+++ DATA TO EXAMINE +++

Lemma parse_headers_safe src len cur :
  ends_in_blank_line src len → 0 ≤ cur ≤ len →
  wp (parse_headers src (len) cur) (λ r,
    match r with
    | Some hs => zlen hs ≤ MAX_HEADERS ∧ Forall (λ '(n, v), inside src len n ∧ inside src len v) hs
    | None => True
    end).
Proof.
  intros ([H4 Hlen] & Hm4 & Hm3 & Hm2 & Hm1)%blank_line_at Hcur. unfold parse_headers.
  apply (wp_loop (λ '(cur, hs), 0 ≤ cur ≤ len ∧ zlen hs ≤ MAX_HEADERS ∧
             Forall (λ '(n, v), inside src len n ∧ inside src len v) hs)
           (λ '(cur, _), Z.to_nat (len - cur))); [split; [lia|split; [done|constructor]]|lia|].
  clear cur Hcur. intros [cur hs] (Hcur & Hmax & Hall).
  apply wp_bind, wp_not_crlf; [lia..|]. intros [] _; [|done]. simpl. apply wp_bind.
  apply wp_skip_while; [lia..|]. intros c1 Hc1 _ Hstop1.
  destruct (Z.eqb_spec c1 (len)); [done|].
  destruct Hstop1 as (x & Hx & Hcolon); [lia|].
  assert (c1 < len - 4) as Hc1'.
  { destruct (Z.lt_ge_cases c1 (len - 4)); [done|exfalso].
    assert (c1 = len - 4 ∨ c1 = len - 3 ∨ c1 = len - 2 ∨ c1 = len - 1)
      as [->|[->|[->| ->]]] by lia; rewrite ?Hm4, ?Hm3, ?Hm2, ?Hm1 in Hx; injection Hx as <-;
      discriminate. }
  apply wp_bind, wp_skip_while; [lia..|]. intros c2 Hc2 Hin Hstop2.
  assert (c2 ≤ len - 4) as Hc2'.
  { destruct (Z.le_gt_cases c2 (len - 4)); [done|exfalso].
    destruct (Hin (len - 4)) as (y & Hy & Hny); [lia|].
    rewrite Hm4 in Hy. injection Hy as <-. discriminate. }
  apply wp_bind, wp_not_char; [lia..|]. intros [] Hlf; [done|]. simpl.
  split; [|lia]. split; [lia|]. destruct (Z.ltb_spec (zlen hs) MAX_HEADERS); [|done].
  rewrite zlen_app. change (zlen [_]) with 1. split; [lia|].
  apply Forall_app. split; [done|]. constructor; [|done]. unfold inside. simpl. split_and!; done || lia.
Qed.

+++

TASK OBJECTIVE :: Write the material out once more so that every line matches the original.

FINISHED TASK ::
Lemma parse_headers_safe src len cur :
  ends_in_blank_line src len → 0 ≤ cur ≤ len →
  wp (parse_headers src (len) cur) (λ r,
    match r with
    | Some hs => zlen hs ≤ MAX_HEADERS ∧ Forall (λ '(n, v), inside src len n ∧ inside src len v) hs
    | None => True
    end).
Proof.
  intros ([H4 Hlen] & Hm4 & Hm3 & Hm2 & Hm1)%blank_line_at Hcur. unfold parse_headers.
  apply (wp_loop (λ '(cur, hs), 0 ≤ cur ≤ len ∧ zlen hs ≤ MAX_HEADERS ∧
             Forall (λ '(n, v), inside src len n ∧ inside src len v) hs)
           (λ '(cur, _), Z.to_nat (len - cur))); [split; [lia|split; [done|constructor]]|lia|].
  clear cur Hcur. intros [cur hs] (Hcur & Hmax & Hall).
  apply wp_bind, wp_not_crlf; [lia..|]. intros [] _; [|done]. simpl. apply wp_bind.
  apply wp_skip_while; [lia..|]. intros c1 Hc1 _ Hstop1.
  destruct (Z.eqb_spec c1 (len)); [done|].
  destruct Hstop1 as (x & Hx & Hcolon); [lia|].
  assert (c1 < len - 4) as Hc1'.
  { destruct (Z.lt_ge_cases c1 (len - 4)); [done|exfalso].
    assert (c1 = len - 4 ∨ c1 = len - 3 ∨ c1 = len - 2 ∨ c1 = len - 1)
      as [->|[->|[->| ->]]] by lia; rewrite ?Hm4, ?Hm3, ?Hm2, ?Hm1 in Hx; injection Hx as <-;
      discriminate. }
  apply wp_bind, wp_skip_while; [lia..|]. intros c2 Hc2 Hin Hstop2.
  assert (c2 ≤ len - 4) as Hc2'.
  { destruct (Z.le_gt_cases c2 (len - 4)); [done|exfalso].
    destruct (Hin (len - 4)) as (y & Hy & Hny); [lia|].
    rewrite Hm4 in Hy. injection Hy as <-. discriminate. }
  apply wp_bind, wp_not_char; [lia..|]. intros [] Hlf; [done|]. simpl.
  split; [|lia]. split; [lia|]. destruct (Z.ltb_spec (zlen hs) MAX_HEADERS); [|done].
  rewrite zlen_app. change (zlen [_]) with 1. split; [lia|].
  apply Forall_app. split; [done|]. constructor; [|done]. unfold inside. simpl. split_and!; done || lia.
Qed.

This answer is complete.